— The task —
Filter the listing below, copying every line in which the word "while" appears.

— Extracted entries —
(* ===== verification/Cookie.v ===== *)
(** MAC1, MAC2 and the cookie exchange of internal/transport/cookie.go: the
    checker of the responder and the generator of each peer. *)
From S2P Require Import Prelude Env Crypto Wire.
From stdpp Require Import prelude list strings.
Open Scope Z_scope.

Module Cookie.
Import Env.Env Wire.Wire Crypto.Noise_helpers.

Definition NoiseLabelMAC1 : bytes := string_bytes "mac1----".
Definition NoiseLabelCookie : bytes := string_bytes "cookie--".
Definition CookieRefreshTime : Duration := Second * 120.

Record CookieChecker := mkChecker {
  cc_mac1_key : bytes;
  cc_secret : bytes;
  cc_secretSet : Time;
  cc_encryptionKey : bytes;
}.

Record CookieGenerator := mkGenerator {
  cg_mac1_key : bytes;
  cg_cookie : bytes;
  cg_cookieSet : Time;
  cg_hasLastMAC1 : bool;
  cg_lastMAC1 : bytes;
  cg_encryptionKey : bytes;
}.

(** The zero values. *)
Definition zeroChecker : CookieChecker :=
  mkChecker (zero_bytes 32) (zero_bytes 32) zeroTime (zero_bytes 32).
Definition zeroGenerator : CookieGenerator :=
  mkGenerator (zero_bytes 32) (zero_bytes 16) zeroTime false (zero_bytes 16) (zero_bytes 32).

(** The offsets [smac1] and [smac2] of a message. *)
Definition smac2 (msg : bytes) : nat := length msg - Blake2sSize128.
Definition smac1 (msg : bytes) : nat := smac2 msg - Blake2sSize128.

Section Cookie.
Context {C : Crypto}.

(** [CookieChecker.Init]. *)
Definition checker_Init (st : CookieChecker) (pk : NoisePublicKey) : CookieChecker :=
  mkChecker (blake2s_256 (NoiseLabelMAC1 ++ pk)) (cc_secret st) zeroTime
            (blake2s_256 (NoiseLabelCookie ++ pk)).

Definition CheckMAC1 (st : CookieChecker) (msg : bytes) : bool :=
  let mac1 := blake2s_128 (cc_mac1_key st) (take (smac1 msg) msg) in
  bool_decide (mac1 = slice (smac1 msg) (smac2 msg) msg).

Definition CheckMAC2 (st : CookieChecker) (msg src : bytes) : M Env bool :=
  let* since := time_Since (cc_secretSet st) in
  if CookieRefreshTime <? since then ret false
  else
    let cookie := blake2s_128 (cc_secret st) src in
    let mac2 := blake2s_128 cookie (take (smac2 msg) msg) in
    ret (bool_decide (mac2 = drop (smac2 msg) msg)).

(** The secret refresh of [CreateReply]; [false]: reading random bytes failed. *)
Definition refresh_secret (st : CookieChecker) : M Env (CookieChecker * bool) :=
  let* since := time_Since (cc_secretSet st) in
  if CookieRefreshTime <? since then
    let* (secret, failed) := rand_Read 32 in
    let st := mkChecker (cc_mac1_key st) secret (cc_secretSet st) (cc_encryptionKey st) in
    if failed then ret (st, false)
    else
      let* now := time_Now in
      ret (mkChecker (cc_mac1_key st) (cc_secret st) now (cc_encryptionKey st), true)
  else ret (st, true).

(** [CreateReply]; [None] is the error of the random source. *)
Definition CreateReply (st : CookieChecker) (msg : bytes) (recv : Z) (src : bytes)
  : M Env (CookieChecker * option MessageCookieReply) :=
  let* (st, ok) := refresh_secret st in
  if ok then
    let cookie := blake2s_128 (cc_secret st) src in
    let* (nonce, failed) := rand_Read 24 in
    if failed then ret (st, None)
    else
      ret (st, Some (mkCookieReply MessageCookieReplyType recv nonce
                       (xaead_Seal (cc_encryptionKey st) nonce cookie
                          (slice (smac1 msg) (smac2 msg) msg))))
  else ret (st, None).

(** [CookieGenerator.Init]. *)
Definition generator_Init (st : CookieGenerator) (pk : NoisePublicKey) : CookieGenerator :=
  mkGenerator (blake2s_256 (NoiseLabelMAC1 ++ pk)) (cg_cookie st) zeroTime
              (cg_hasLastMAC1 st) (cg_lastMAC1 st) (blake2s_256 (NoiseLabelCookie ++ pk)).

Definition ConsumeReply (st : CookieGenerator) (msg : MessageCookieReply)
  : M Env (CookieGenerator * bool) :=
  if cg_hasLastMAC1 st then
    match xaead_Open (cg_encryptionKey st) (mc_Nonce msg) (mc_Cookie msg) (cg_lastMAC1 st) with
    | None => ret (st, false)
    | Some cookie =>
        let* now := time_Now in
        ret (mkGenerator (cg_mac1_key st) cookie now (cg_hasLastMAC1 st) (cg_lastMAC1 st)
               (cg_encryptionKey st), true)
    end
  else ret (st, false).

(** [AddMacs]: the message with its last 32 bytes rewritten in place. *)
Definition AddMacs (st : CookieGenerator) (msg : bytes) : M Env (CookieGenerator * bytes) :=
  let mac1 := blake2s_128 (cg_mac1_key st) (take (smac1 msg) msg) in
  let msg := splice (smac1 msg) mac1 msg in
  let st := mkGenerator (cg_mac1_key st) (cg_cookie st) (cg_cookieSet st) true mac1
              (cg_encryptionKey st) in
  let* since := time_Since (cg_cookieSet st) in
  if CookieRefreshTime <? since then ret (st, msg)
  else
    let mac2 := blake2s_128 (cg_cookie st) (take (smac2 msg) msg) in
    ret (st, splice (smac2 msg) mac2 msg).

End Cookie.

(** ** Lemmas *)

Section Facts.
Context {C : Crypto} {L : CryptoLaws}.

Lemma smac_offsets msg :
  (32 <= length msg)%nat ->
  smac2 msg = (smac1 msg + 16)%nat /\ (smac2 msg + 16 = length msg)%nat.
Proof. unfold smac1, smac2, Blake2sSize128. lia. Qed.

Lemma drop_splice_tail {A} off (new l : list A) :
  (off + length new = length l)%nat -> drop off (splice off new l) = new.
Proof.
  intros H. unfold splice. rewrite drop_app_ge by (rewrite length_take; lia).
  rewrite length_take, Nat.min_l, Nat.sub_diag, drop_0 by lia.
  rewrite (drop_ge l) by lia. apply app_nil_r.
Qed.

Lemma slice_splice_before {A} a b off (new l : list A) :
  (b <= off)%nat -> (off <= length l)%nat -> slice a b (splice off new l) = slice a b l.
Proof.
  intros H1 H2. unfold slice. rewrite !take_drop_commute.
  destruct (decide (a <= b)%nat).
  - by rewrite !take_splice by lia.
  - replace (b - a)%nat with 0%nat by lia. rewrite Nat.add_0_r.
    rewrite !drop_ge by (rewrite length_take; lia). done.
Qed.

Lemma slice_splice_here {A} off n (new l : list A) :
  length new = n -> (off <= length l)%nat -> slice off (off + n) (splice off new l) = new.
Proof. intros <-. apply slice_splice. Qed.

(** What [AddMacs] writes: the body untouched, MAC1 over it, MAC1 remembered,
    and MAC2 over body and MAC1 when the cookie is fresh. *)
Lemma AddMacs_spec st msg e :
  (32 <= length msg)%nat ->
  let '(e', (st', out)) := AddMacs st msg e in
  let mac1 := blake2s_128 (cg_mac1_key st) (take (smac1 msg) msg) in
  length out = length msg /\ take (smac1 msg) out = take (smac1 msg) msg /\
  slice (smac1 msg) (smac2 msg) out = mac1 /\
  st' = mkGenerator (cg_mac1_key st) (cg_cookie st) (cg_cookieSet st) true mac1
          (cg_encryptionKey st) /\
  drop (smac2 msg) out =
    (if CookieRefreshTime <? time_Sub (clock e (ticks e)) (cg_cookieSet st)
     then drop (smac2 msg) msg
     else blake2s_128 (cg_cookie st) (take (smac2 msg) out)).
Proof.
  intros Hlen. destruct (smac_offsets msg Hlen) as [H2 Hend].
  unfold AddMacs, bind, time_Since, bind, time_Now, ret. simpl.
  set (mac1 := blake2s_128 _ _).
  assert (Hm1 : length mac1 = 16%nat) by apply length_blake2s_128.
  assert (Hl1 : length (splice (smac1 msg) mac1 msg) = length msg)
    by (apply length_splice; lia).
  assert (Hs1 : slice (smac1 msg) (smac2 msg) (splice (smac1 msg) mac1 msg) = mac1)
    by (rewrite H2; apply slice_splice_here; [done|lia]).
  destruct (CookieRefreshTime <? _); simpl.
  - repeat split; auto; [apply take_splice; lia|].
    unfold splice. rewrite app_assoc, drop_app_ge by (rewrite length_app, length_take; lia).
    rewrite drop_drop. f_equal. rewrite length_app, length_take. lia.
  - assert (Hs2 : smac2 (splice (smac1 msg) mac1 msg) = smac2 msg)
      by (unfold smac2; by rewrite Hl1).
    rewrite Hs2. set (mac2 := blake2s_128 _ (take (smac2 msg) _)).
    assert (Hm2 : length mac2 = 16%nat) by apply length_blake2s_128.
    split; [rewrite length_splice; lia|].
    split; [rewrite !take_splice by lia; done|].
    split; [rewrite slice_splice_before by lia; done|]. split; [done|].
    rewrite drop_splice_tail by lia. unfold mac2. f_equal. symmetry. apply take_splice; lia.
Qed.

Lemma refresh_secret_keeps st e :
  let '(_, (st', _)) := refresh_secret st e in
  cc_mac1_key st' = cc_mac1_key st /\ cc_encryptionKey st' = cc_encryptionKey st.
Proof.
  unfold refresh_secret, bind, time_Since, bind, time_Now, ret. simpl.
  destruct (_ <? _); [|done]. unfold rand_Read. simpl.
  destruct (rng e (draws e)) as [f []]; done.
Qed.

(** A created reply carries the cookie of [src] under the current secret. *)
Lemma CreateReply_spec st msg recv src e e' st' reply :
  CreateReply st msg recv src e = (e', (st', Some reply)) ->
  cc_encryptionKey st' = cc_encryptionKey st /\
  mc_Type reply = MessageCookieReplyType /\ mc_Receiver reply = recv /\
  length (mc_Nonce reply) = 24%nat /\
  mc_Cookie reply = xaead_Seal (cc_encryptionKey st) (mc_Nonce reply)
    (blake2s_128 (cc_secret st') src) (slice (smac1 msg) (smac2 msg) msg).
Proof.
  unfold CreateReply, bind. pose proof (refresh_secret_keeps st e) as Hk.
  destruct (refresh_secret st e) as [e1 [st1 ok]]. destruct Hk as [_ Hk].
  destruct ok; [|by intros [= <- <-]].
  pose proof (length_rand_Read 24 e1) as Hn.
  destruct (rand_Read 24 e1) as [e2 [nonce failed]]. simpl in Hn.
  destruct failed; [by intros [= <- <-]|]. intros [= <- <- <-]. simpl.
  by rewrite Hk.
Qed.

Lemma CheckMAC2_spec st msg src e :
  snd (CheckMAC2 st msg src e) =
  negb (CookieRefreshTime <? time_Sub (clock e (ticks e)) (cc_secretSet st)) &&
  bool_decide (blake2s_128 (blake2s_128 (cc_secret st) src) (take (smac2 msg) msg)
               = drop (smac2 msg) msg).
Proof.
  unfold CheckMAC2, bind, time_Since, bind, time_Now, ret. simpl. by destruct (_ <? _).
Qed.

(** ** Properties *)

(** Every message a generator for [pk] stamps passes the MAC1 check of
    the owner of [pk], with or without a cookie, and only the last 32 bytes of
    the message change. *)
Theorem AddMacs_CheckMAC1 gen chk pk msg e :
  (32 <= length msg)%nat ->
  let '(_, (_, out)) := AddMacs (generator_Init gen pk) msg e in
  CheckMAC1 (checker_Init chk pk) out = true /\
  length out = length msg /\ take (length msg - 32) out = take (length msg - 32) msg.
Proof.
  intros Hlen. pose proof (AddMacs_spec (generator_Init gen pk) msg e Hlen) as H.
  destruct (AddMacs _ _ _) as [e' [st' out]]. destruct H as (Hl & Hb & Hs & _ & _).
  assert (H1 : smac1 out = smac1 msg) by (unfold smac1, smac2; by rewrite Hl).
  assert (H2 : smac2 out = smac2 msg) by (unfold smac2; by rewrite Hl).
  split; [|split; [done|]].
  - unfold CheckMAC1. rewrite H1, H2, Hb, Hs. by apply bool_decide_true.
  - replace (length msg - 32)%nat with (smac1 msg); [done|].
    unfold smac1, smac2, Blake2sSize128. lia.
Qed.

(** C11. The cookie mechanism completes: when a checker under load answers a
    message with a cookie reply, the generator that sent the message accepts
    the reply, and the next message it stamps while its cookie is fresh passes
    the MAC2 check of that checker for the same source address while the secret
    is fresh. *)
Theorem cookie_exchange gen chk msg1 msg2 recv src reply e1 e2 e3 e4 e5 :
  cg_encryptionKey gen = cc_encryptionKey chk ->
  (32 <= length msg1)%nat -> (32 <= length msg2)%nat ->
  let sent1 := snd (AddMacs gen msg1 e1) in
  let replied := snd (CreateReply chk (snd sent1) recv src e2) in
  snd replied = Some reply ->
  let consumed := snd (ConsumeReply (fst sent1) reply e3) in
  let sent2 := snd (AddMacs (fst consumed) msg2 e4) in
  snd consumed = true /\
  (time_Sub (clock e4 (ticks e4)) (clock e3 (ticks e3)) <= CookieRefreshTime ->
   time_Sub (clock e5 (ticks e5)) (cc_secretSet (fst replied)) <= CookieRefreshTime ->
   snd (CheckMAC2 (fst replied) (snd sent2) src e5) = true).
Proof.
  intros Hkey Hl1 Hl2.
  pose proof (AddMacs_spec gen msg1 e1 Hl1) as H1.
  destruct (AddMacs gen msg1 e1) as [e1' [gen1 out1]].
  destruct H1 as (Hlen1 & _ & Hmac1 & -> & _).
  cbn [fst snd]. destruct (CreateReply chk out1 recv src e2) as [e2' [chk1 r]] eqn:Hc.
  cbn [fst snd]. intros ->.
  apply CreateReply_spec in Hc as (_ & _ & _ & _ & Hcookie).
  assert (Hs : slice (smac1 out1) (smac2 out1) out1 = slice (smac1 msg1) (smac2 msg1) out1)
    by (unfold smac1, smac2; by rewrite Hlen1).
  rewrite Hs, Hmac1 in Hcookie.
  unfold ConsumeReply. cbn [cg_hasLastMAC1 cg_encryptionKey cg_lastMAC1].
  rewrite Hcookie, Hkey, xaead_Open_Seal.
  unfold bind, time_Now, ret. cbn [fst snd]. rewrite <- Hkey.
  set (gen2 := mkGenerator _ _ _ _ _ _).
  pose proof (AddMacs_spec gen2 msg2 e4 Hl2) as H2.
  destruct (AddMacs gen2 msg2 e4) as [e4' [gen3 out2]].
  destruct H2 as (Hlen2 & _ & _ & _ & Hmac2). split; [done|]. intros Ht4 Ht5.
  rewrite CheckMAC2_spec. rewrite (proj2 (Z.ltb_ge _ _) Ht5). simpl.
  apply bool_decide_true.
  assert (Hs2 : smac2 out2 = smac2 msg2) by (unfold smac2; by rewrite Hlen2).
  rewrite Hs2, Hmac2. simpl. by rewrite (proj2 (Z.ltb_ge _ _) Ht4).
Qed.

End Facts.

Definition toy_pk : bytes := map (fun i => byte_of_Z (Z.of_nat i)) (List.seq 1 32).

Lemma AddMacs_CheckMAC1_witness :
  let '(_, (_, out)) := @AddMacs Toy.toy_crypto (@generator_Init Toy.toy_crypto zeroGenerator toy_pk)
                          (zero_bytes 92) (demo_env 0 0) in
  @CheckMAC1 Toy.toy_crypto (@checker_Init Toy.toy_crypto zeroChecker toy_pk) out = true /\
  length out = length (zero_bytes 92) /\
  take (length (zero_bytes 92) - 32) out = take (length (zero_bytes 92) - 32) (zero_bytes 92).
Proof.
  apply (@AddMacs_CheckMAC1 Toy.toy_crypto Toy.toy_laws zeroGenerator zeroChecker toy_pk
           (zero_bytes 92) (demo_env 0 0)). rewrite length_zero_bytes. lia.
Defined.

Definition demo_gen : CookieGenerator := @generator_Init Toy.toy_crypto zeroGenerator toy_pk.
Definition demo_chk : CookieChecker := @checker_Init Toy.toy_crypto zeroChecker toy_pk.
Definition demo_sent1 := snd (@AddMacs Toy.toy_crypto demo_gen (zero_bytes 148) (demo_env 0 0)).
Definition demo_replied :=
  snd (@CreateReply Toy.toy_crypto demo_chk (snd demo_sent1) 5 [Byte.x01] (demo_env 0 3)).

Lemma cookie_exchange_witness :
  exists reply, snd demo_replied = Some reply /\
    snd (CheckMAC2 (C := Toy.toy_crypto) (fst demo_replied)
      (snd (snd (AddMacs (C := Toy.toy_crypto)
         (fst (snd (ConsumeReply (C := Toy.toy_crypto) (fst demo_sent1) reply (demo_env 10 0))))
         (zero_bytes 148) (demo_env 20 0)))) [Byte.x01] (demo_env 30 0)) = true.
Proof.
  destruct (snd demo_replied) as [reply|] eqn:E; [|by vm_compute in E].
  exists reply. split; [done|].
  apply (@cookie_exchange Toy.toy_crypto Toy.toy_laws demo_gen demo_chk
    (zero_bytes 148) (zero_bytes 148) 5 [Byte.x01] reply
    (demo_env 0 0) (demo_env 0 3) (demo_env 10 0) (demo_env 20 0) (demo_env 30 0)).
  - reflexivity.
  - rewrite length_zero_bytes. lia.
  - rewrite length_zero_bytes. lia.
  - exact E.
  - by vm_compute.
  - by vm_compute.
Defined.

End Cookie.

— Worked solution —
    the reply, and the next message it stamps while its cookie is fresh passes
    the MAC2 check of that checker for the same source address while the secret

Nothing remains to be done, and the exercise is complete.